▶ Work order: Starting at the line that contains "bc2 ← gen r bc1;" in the listing below, write out every line word for word until you have written the line that contains "(** How a run".
======== Supplied entries ========
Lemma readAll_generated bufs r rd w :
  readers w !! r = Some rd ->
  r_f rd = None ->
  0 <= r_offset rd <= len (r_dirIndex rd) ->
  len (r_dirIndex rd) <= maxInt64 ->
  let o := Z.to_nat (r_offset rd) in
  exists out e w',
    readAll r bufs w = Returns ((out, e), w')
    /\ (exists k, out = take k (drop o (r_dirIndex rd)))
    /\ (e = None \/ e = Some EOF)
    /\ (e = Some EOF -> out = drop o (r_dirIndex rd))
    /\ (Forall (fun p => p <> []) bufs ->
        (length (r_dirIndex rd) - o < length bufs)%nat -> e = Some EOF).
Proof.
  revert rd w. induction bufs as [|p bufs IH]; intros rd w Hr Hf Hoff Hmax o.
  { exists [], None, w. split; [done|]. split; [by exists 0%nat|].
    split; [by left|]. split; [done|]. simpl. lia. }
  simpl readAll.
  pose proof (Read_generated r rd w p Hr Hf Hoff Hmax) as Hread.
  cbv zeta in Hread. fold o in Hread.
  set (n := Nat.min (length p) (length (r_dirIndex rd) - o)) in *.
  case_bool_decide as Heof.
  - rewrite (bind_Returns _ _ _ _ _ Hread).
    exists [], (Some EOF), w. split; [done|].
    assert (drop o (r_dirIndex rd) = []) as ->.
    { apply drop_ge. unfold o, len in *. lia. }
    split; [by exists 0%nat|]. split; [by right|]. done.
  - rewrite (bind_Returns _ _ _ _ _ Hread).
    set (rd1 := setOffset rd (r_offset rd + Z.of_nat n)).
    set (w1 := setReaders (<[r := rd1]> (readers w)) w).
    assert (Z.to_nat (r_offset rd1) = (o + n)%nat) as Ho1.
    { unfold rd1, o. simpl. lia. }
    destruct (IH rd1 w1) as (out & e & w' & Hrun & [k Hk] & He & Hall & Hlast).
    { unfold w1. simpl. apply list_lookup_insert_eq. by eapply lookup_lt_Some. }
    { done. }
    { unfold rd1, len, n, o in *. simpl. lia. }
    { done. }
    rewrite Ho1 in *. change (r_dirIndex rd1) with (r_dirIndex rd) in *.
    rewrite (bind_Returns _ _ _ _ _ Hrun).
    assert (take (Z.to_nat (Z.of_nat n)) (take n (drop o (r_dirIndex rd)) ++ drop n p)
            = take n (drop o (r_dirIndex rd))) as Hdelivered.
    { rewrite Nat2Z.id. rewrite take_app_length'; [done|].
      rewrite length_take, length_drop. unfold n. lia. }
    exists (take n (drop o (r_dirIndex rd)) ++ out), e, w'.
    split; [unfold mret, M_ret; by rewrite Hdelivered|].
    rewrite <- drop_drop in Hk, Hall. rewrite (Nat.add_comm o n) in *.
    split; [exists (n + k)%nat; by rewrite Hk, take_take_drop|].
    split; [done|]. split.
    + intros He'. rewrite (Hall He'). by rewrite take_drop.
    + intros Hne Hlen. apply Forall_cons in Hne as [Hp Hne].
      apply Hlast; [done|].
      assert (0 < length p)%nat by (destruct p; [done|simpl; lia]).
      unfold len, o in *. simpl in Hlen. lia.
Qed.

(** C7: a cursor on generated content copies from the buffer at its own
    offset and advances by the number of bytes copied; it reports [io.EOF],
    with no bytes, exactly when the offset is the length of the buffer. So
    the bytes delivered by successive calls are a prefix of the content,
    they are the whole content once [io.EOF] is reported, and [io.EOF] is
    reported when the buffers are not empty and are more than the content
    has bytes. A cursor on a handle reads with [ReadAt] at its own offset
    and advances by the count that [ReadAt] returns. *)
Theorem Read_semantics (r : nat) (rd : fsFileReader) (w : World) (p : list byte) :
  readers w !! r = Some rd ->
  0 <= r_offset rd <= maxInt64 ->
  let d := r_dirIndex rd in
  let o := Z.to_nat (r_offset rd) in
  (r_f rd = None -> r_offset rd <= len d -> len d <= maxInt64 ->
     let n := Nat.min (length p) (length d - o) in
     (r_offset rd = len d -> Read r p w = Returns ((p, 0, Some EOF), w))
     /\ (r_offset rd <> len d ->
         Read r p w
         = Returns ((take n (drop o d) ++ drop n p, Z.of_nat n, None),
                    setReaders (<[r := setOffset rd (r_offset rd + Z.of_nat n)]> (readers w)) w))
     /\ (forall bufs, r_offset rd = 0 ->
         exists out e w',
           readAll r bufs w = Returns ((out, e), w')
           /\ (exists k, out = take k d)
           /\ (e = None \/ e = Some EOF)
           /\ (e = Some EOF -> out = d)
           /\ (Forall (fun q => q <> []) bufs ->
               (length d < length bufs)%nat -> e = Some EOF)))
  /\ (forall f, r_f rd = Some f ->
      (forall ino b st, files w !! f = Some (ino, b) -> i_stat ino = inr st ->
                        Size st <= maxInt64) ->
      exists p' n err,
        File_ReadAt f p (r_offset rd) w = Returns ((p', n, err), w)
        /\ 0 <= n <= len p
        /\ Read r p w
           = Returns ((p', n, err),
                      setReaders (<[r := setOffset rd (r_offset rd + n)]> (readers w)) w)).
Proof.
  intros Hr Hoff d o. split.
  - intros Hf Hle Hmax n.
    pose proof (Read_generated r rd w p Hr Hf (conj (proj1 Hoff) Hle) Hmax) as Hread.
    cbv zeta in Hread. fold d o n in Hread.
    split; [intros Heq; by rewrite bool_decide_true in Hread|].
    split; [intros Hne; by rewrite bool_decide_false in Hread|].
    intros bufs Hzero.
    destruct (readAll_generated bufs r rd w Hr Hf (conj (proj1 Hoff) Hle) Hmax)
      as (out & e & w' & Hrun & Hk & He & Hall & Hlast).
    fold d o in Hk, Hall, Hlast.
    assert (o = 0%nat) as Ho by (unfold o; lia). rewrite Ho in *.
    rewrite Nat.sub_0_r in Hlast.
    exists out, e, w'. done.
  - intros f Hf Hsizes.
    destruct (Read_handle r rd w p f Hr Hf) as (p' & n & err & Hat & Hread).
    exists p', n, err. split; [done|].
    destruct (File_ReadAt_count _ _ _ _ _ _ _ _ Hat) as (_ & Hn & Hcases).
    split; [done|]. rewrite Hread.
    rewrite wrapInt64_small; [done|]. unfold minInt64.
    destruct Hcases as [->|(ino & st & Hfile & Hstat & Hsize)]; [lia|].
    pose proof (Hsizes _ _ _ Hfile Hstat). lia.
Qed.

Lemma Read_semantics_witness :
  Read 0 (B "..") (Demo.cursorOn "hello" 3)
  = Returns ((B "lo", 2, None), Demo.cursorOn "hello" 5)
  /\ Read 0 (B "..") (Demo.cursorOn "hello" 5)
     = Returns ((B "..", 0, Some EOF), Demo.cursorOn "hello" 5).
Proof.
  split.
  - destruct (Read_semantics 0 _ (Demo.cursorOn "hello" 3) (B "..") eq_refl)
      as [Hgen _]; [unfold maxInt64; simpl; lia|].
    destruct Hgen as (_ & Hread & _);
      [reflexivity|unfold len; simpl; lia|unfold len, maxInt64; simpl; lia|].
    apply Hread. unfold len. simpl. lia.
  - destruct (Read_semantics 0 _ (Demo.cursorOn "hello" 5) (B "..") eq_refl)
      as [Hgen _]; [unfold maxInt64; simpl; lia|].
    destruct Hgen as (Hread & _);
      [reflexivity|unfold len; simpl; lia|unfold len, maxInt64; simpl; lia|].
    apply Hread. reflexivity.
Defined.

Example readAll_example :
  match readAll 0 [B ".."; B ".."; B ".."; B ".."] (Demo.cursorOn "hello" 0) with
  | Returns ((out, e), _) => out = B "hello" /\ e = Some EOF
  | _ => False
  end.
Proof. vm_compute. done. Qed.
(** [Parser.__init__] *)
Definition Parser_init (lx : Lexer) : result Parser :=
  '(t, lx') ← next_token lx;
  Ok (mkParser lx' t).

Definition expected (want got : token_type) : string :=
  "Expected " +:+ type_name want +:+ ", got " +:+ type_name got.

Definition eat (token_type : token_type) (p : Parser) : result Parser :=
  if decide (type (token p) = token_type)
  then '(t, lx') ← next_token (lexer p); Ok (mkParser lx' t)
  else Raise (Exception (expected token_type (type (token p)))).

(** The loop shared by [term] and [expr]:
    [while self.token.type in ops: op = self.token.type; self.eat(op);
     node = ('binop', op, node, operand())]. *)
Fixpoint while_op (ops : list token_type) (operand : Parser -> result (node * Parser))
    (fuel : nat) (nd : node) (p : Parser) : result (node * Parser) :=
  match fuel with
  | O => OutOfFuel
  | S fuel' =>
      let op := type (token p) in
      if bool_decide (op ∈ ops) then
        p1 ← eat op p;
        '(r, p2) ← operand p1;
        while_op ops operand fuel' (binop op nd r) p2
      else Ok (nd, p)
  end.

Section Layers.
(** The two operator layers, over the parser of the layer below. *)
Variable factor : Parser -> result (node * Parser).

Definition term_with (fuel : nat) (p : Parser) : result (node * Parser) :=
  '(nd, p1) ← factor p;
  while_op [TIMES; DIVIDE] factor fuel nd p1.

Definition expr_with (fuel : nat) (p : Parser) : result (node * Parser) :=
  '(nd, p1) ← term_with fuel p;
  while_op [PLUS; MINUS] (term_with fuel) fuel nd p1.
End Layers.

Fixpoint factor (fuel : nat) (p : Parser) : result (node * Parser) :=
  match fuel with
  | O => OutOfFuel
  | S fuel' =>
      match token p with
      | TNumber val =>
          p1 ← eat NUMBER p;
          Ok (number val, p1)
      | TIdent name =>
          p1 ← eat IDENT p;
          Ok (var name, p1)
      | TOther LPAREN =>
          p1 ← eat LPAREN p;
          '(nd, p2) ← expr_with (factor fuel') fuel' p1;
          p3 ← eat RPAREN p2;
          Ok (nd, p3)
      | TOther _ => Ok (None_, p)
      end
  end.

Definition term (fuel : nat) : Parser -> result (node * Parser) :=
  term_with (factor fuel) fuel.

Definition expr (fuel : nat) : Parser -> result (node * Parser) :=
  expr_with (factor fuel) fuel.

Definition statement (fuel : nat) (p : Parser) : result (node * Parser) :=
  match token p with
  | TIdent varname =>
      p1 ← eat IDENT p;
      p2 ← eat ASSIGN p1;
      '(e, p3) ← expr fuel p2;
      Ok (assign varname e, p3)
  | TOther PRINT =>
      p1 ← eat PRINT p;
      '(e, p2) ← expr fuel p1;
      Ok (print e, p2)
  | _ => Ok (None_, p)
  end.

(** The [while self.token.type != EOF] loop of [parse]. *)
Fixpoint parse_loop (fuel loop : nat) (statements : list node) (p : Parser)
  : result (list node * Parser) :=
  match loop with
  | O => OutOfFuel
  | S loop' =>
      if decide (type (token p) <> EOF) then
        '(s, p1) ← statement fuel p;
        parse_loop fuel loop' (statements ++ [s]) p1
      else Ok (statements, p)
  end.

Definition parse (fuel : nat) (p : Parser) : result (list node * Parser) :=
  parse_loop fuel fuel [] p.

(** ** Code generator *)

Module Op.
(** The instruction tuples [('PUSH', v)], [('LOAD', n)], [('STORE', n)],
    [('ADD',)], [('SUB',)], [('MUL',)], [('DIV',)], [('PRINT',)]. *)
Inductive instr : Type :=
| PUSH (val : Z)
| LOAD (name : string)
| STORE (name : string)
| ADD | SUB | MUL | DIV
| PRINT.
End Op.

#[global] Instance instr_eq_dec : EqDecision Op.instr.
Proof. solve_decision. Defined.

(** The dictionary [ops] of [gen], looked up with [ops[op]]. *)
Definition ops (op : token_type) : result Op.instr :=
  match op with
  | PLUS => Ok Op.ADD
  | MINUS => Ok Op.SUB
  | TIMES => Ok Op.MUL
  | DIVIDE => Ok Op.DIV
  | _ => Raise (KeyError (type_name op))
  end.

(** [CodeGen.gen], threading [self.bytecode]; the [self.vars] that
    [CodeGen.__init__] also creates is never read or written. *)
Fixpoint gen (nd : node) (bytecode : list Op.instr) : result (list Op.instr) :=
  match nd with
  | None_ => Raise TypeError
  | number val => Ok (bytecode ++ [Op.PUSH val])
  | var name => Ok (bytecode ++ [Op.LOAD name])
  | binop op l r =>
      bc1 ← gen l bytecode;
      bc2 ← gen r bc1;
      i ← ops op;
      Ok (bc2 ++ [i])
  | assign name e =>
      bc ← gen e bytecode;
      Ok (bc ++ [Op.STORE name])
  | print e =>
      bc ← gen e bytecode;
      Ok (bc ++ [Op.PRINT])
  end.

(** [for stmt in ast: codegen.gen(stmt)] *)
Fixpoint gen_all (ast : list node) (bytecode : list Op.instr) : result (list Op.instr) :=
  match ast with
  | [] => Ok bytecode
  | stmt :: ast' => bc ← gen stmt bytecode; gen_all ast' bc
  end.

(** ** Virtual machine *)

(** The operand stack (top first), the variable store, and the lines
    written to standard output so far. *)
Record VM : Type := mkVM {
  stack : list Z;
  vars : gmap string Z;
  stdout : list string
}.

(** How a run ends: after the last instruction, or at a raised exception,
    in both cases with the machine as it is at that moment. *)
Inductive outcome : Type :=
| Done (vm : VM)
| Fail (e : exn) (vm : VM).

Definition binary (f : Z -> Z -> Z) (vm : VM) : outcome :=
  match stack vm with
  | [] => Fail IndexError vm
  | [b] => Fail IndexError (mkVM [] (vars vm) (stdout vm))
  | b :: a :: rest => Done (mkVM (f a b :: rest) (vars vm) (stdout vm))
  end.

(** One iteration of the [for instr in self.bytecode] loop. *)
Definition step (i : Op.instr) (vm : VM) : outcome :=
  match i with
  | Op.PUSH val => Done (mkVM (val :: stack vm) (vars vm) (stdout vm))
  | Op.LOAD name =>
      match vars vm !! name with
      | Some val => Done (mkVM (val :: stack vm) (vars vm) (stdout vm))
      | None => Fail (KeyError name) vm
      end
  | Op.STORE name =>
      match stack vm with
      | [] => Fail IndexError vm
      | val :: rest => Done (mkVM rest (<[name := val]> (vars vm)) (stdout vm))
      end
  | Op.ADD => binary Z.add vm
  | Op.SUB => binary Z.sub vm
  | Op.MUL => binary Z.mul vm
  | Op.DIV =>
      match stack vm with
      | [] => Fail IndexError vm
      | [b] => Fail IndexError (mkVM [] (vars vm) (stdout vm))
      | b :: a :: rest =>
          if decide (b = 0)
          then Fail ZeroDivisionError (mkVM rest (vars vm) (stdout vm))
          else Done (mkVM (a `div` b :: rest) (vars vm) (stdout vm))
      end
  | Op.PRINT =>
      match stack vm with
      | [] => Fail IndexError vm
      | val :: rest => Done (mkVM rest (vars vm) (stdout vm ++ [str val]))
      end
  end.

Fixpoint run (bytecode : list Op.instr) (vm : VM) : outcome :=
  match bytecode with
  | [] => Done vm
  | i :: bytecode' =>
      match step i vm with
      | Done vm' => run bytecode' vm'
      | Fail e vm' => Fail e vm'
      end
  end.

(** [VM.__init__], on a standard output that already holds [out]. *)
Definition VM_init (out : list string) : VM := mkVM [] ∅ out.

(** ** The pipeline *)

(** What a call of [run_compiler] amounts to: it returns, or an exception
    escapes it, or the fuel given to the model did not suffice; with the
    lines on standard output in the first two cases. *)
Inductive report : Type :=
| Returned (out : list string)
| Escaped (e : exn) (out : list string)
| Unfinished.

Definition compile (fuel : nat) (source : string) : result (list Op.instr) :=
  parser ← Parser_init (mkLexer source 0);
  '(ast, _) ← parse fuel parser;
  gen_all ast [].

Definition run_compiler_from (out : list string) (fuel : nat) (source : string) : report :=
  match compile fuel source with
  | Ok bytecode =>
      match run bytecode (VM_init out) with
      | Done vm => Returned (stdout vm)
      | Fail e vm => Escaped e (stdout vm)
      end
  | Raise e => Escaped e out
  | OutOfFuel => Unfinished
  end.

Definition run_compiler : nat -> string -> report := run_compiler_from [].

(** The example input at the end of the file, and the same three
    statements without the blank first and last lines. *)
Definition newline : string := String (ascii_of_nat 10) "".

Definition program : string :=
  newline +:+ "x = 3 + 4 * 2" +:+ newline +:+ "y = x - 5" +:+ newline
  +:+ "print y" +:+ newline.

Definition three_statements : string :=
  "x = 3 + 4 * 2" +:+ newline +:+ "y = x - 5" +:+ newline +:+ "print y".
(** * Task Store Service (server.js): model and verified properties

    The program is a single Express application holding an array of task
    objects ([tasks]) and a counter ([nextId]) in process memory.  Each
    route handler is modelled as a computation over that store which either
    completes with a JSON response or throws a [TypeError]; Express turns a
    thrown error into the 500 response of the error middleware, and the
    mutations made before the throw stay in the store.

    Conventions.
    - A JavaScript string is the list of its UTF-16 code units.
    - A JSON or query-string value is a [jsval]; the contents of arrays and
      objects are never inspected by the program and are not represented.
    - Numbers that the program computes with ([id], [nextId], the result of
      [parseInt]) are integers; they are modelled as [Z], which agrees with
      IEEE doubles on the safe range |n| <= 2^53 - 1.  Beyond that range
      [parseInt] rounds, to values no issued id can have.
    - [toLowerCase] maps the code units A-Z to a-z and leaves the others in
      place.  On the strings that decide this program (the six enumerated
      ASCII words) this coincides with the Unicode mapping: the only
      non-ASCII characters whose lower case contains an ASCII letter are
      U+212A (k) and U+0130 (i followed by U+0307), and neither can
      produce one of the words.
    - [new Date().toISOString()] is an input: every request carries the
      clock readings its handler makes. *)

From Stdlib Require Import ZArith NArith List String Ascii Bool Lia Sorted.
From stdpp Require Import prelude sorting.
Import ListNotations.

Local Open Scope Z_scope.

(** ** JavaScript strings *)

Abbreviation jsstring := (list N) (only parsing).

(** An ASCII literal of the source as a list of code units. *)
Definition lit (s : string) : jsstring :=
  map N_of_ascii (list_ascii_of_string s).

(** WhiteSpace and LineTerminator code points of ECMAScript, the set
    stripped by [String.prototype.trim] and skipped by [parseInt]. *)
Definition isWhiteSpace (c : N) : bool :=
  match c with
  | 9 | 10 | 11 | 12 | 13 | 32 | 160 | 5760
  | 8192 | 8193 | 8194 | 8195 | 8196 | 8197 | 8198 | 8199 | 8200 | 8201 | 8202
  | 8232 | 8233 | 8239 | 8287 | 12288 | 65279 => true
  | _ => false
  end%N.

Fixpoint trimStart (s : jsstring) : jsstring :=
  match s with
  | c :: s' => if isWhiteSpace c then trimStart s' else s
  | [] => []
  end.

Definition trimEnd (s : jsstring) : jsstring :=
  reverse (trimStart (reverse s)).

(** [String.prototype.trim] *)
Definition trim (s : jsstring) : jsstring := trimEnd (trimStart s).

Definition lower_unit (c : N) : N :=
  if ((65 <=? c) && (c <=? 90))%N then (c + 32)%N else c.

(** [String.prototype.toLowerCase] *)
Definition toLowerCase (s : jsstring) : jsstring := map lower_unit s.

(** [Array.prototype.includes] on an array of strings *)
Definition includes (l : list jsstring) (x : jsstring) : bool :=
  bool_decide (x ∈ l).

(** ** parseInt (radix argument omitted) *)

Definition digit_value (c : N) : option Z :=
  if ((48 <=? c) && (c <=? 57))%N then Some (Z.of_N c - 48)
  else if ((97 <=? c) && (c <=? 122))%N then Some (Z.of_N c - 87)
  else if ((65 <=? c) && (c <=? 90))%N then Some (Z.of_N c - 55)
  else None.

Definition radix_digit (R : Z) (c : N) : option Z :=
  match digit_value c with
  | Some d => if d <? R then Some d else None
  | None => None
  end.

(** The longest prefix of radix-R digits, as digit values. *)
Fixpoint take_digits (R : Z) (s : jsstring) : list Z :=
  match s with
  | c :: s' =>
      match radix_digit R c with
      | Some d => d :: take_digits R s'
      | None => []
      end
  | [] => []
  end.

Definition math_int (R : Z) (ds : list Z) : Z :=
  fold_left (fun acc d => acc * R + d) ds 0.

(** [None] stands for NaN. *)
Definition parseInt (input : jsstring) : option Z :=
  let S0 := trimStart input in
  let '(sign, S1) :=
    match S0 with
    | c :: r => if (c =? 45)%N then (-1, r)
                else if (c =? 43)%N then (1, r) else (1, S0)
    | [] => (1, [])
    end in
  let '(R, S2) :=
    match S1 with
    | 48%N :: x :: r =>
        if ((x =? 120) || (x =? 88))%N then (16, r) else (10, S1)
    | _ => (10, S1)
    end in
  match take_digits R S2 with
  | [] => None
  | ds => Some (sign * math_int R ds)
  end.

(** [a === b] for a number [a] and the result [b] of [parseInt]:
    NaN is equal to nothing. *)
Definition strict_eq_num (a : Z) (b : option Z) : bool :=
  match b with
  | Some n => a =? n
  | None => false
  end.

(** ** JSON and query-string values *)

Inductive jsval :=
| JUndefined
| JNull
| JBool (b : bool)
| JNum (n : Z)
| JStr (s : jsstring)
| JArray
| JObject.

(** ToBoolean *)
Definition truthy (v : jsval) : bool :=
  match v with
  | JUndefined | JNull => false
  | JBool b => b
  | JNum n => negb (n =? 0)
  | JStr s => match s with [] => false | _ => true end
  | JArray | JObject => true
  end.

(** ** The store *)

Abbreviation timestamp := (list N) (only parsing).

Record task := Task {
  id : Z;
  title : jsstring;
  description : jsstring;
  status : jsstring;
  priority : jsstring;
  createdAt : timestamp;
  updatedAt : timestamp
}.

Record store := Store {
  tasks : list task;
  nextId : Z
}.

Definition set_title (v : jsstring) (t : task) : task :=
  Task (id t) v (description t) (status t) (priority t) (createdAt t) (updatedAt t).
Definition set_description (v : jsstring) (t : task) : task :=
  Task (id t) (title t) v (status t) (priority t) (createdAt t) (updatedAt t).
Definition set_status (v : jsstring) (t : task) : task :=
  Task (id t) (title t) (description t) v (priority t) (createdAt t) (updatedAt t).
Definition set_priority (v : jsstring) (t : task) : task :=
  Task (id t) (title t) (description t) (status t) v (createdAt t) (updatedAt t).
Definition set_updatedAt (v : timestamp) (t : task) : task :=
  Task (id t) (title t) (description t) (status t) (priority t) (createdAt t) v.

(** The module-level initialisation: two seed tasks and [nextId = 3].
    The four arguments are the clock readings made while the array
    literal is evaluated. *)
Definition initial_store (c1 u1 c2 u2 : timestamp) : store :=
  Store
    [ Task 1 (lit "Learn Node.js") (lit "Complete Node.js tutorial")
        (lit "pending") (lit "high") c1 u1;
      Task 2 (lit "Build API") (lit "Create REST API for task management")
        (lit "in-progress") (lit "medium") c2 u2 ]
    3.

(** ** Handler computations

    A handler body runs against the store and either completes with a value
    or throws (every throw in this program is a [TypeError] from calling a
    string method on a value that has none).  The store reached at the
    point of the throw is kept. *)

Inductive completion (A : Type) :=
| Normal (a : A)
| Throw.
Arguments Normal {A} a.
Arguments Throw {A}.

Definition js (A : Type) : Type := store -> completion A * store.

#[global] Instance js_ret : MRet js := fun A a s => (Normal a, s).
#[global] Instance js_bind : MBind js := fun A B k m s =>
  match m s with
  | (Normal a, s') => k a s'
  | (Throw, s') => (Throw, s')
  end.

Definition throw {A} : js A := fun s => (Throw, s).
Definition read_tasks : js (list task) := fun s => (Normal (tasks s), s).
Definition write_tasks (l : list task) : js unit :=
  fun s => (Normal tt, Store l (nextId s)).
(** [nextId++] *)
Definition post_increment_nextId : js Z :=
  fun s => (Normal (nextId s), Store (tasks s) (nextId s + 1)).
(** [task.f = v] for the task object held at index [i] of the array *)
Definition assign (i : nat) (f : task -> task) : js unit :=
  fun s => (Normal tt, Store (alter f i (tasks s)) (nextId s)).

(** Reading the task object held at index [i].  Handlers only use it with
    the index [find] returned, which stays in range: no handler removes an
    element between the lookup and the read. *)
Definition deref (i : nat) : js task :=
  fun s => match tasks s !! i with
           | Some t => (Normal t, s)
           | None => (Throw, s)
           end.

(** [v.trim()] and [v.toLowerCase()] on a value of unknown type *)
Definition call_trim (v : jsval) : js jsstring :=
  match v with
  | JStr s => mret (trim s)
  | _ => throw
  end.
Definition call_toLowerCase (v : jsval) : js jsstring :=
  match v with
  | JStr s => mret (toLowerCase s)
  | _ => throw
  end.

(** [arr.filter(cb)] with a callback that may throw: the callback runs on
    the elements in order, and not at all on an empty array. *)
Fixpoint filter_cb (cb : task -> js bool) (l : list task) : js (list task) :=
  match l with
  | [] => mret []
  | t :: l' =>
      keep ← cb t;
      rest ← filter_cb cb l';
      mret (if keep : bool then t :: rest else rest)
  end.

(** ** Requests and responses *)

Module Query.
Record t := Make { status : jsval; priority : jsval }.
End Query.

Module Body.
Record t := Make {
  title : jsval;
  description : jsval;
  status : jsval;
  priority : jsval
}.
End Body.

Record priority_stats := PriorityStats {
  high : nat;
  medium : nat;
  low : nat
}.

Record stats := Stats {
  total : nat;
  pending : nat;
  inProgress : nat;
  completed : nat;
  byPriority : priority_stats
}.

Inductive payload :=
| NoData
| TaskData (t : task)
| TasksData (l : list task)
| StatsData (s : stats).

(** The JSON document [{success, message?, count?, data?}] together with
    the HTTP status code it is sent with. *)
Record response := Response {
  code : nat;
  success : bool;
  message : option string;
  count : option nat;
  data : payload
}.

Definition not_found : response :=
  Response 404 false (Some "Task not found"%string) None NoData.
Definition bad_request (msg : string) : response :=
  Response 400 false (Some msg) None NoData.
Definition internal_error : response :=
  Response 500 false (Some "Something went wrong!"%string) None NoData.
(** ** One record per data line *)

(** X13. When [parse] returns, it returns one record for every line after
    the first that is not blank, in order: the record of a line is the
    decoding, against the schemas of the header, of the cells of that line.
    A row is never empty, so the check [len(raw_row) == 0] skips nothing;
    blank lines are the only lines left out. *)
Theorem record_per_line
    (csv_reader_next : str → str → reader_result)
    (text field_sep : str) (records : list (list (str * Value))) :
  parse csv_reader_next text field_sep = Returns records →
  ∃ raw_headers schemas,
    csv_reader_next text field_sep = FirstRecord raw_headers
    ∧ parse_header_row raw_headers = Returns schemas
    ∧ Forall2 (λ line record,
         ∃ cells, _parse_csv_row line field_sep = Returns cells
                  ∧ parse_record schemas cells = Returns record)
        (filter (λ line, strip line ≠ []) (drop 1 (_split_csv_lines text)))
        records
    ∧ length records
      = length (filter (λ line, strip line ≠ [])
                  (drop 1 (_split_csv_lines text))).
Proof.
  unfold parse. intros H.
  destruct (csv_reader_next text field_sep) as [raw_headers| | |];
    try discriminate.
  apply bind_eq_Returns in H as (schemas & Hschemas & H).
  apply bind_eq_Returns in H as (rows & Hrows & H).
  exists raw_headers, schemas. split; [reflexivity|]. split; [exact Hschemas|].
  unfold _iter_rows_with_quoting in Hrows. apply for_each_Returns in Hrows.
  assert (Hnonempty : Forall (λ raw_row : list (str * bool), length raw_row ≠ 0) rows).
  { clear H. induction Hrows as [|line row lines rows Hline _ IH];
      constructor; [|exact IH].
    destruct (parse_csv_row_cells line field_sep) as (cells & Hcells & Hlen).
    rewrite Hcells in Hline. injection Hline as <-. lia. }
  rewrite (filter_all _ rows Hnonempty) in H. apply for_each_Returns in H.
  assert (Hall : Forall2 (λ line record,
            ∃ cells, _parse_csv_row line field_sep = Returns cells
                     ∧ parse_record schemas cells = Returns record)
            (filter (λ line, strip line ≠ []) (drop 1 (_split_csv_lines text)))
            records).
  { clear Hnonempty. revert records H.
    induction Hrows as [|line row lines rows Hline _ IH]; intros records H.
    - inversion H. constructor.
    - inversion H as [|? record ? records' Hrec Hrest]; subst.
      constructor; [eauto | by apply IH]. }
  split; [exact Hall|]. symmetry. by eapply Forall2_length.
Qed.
========
▶ Exercise output:
      bc2 ← gen r bc1;
      i ← ops op;
      Ok (bc2 ++ [i])
  | assign name e =>
      bc ← gen e bytecode;
      Ok (bc ++ [Op.STORE name])
  | print e =>
      bc ← gen e bytecode;
      Ok (bc ++ [Op.PRINT])
  end.

(** [for stmt in ast: codegen.gen(stmt)] *)
Fixpoint gen_all (ast : list node) (bytecode : list Op.instr) : result (list Op.instr) :=
  match ast with
  | [] => Ok bytecode
  | stmt :: ast' => bc ← gen stmt bytecode; gen_all ast' bc
  end.

(** ** Virtual machine *)

(** The operand stack (top first), the variable store, and the lines
    written to standard output so far. *)
Record VM : Type := mkVM {
  stack : list Z;
  vars : gmap string Z;
  stdout : list string
}.

(** How a run ends: after the last instruction, or at a raised exception,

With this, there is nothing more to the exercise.